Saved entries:
☆ ☆ ☆ ☆ ☆ ☆ ☆

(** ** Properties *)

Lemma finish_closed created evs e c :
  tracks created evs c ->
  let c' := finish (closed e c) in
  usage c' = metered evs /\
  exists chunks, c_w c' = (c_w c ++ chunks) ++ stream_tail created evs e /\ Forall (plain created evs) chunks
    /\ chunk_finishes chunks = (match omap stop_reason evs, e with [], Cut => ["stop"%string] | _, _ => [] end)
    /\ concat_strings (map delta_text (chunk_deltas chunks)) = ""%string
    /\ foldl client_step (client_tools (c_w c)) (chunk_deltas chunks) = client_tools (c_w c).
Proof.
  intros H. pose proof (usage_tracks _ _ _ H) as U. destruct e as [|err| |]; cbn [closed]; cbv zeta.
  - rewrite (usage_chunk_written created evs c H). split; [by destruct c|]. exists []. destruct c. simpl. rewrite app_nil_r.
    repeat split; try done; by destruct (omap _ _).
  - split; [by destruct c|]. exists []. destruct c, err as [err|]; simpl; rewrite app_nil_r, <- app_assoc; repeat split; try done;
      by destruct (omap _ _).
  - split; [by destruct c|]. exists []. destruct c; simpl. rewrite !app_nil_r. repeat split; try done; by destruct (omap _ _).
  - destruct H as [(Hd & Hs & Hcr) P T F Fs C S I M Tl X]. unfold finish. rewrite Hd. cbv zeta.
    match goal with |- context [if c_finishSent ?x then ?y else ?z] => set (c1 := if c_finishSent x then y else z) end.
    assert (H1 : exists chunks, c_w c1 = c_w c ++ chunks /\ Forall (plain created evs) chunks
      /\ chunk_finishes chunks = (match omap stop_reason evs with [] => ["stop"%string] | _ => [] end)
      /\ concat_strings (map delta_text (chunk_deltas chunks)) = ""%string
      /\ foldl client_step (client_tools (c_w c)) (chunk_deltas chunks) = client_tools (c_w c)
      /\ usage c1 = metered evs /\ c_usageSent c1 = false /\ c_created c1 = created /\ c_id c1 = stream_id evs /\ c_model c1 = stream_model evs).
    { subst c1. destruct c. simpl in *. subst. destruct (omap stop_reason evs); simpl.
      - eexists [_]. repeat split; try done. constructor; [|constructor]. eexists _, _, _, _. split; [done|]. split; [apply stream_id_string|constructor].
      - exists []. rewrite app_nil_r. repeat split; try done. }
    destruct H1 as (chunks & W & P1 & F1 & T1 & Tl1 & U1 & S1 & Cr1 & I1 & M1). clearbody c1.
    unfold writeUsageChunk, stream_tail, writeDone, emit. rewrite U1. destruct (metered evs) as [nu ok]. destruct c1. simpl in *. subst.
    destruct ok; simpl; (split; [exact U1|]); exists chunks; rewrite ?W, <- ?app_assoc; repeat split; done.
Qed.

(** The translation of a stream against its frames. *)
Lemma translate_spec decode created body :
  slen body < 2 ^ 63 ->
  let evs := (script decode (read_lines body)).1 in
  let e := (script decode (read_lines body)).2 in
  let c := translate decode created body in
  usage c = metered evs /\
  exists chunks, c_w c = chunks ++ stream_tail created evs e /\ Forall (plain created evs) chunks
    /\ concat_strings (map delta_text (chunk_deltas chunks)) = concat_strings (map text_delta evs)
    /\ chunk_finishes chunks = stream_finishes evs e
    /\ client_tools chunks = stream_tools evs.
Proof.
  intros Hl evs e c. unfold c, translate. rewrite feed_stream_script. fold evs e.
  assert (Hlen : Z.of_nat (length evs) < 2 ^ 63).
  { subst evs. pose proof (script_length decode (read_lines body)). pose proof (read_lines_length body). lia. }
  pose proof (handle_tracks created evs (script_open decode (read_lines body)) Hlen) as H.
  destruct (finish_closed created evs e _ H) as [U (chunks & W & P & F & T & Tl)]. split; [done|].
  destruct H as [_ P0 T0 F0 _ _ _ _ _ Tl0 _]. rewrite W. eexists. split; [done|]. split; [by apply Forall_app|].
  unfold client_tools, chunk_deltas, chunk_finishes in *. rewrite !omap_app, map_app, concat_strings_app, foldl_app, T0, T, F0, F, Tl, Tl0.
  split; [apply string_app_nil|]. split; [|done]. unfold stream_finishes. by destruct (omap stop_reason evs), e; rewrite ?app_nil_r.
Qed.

☆ ☆ ☆ ☆ ☆ ☆ ☆

TASK GOAL: From the data above, output only the lines between the line containing "- destruct H" and the line containing "stop_reason evs with", inclusive, exactly as written.

ANSWER TO THIS EXERCISE:
  - destruct H as [(Hd & Hs & Hcr) P T F Fs C S I M Tl X]. unfold finish. rewrite Hd. cbv zeta.
    match goal with |- context [if c_finishSent ?x then ?y else ?z] => set (c1 := if c_finishSent x then y else z) end.
    assert (H1 : exists chunks, c_w c1 = c_w c ++ chunks /\ Forall (plain created evs) chunks
      /\ chunk_finishes chunks = (match omap stop_reason evs with [] => ["stop"%string] | _ => [] end)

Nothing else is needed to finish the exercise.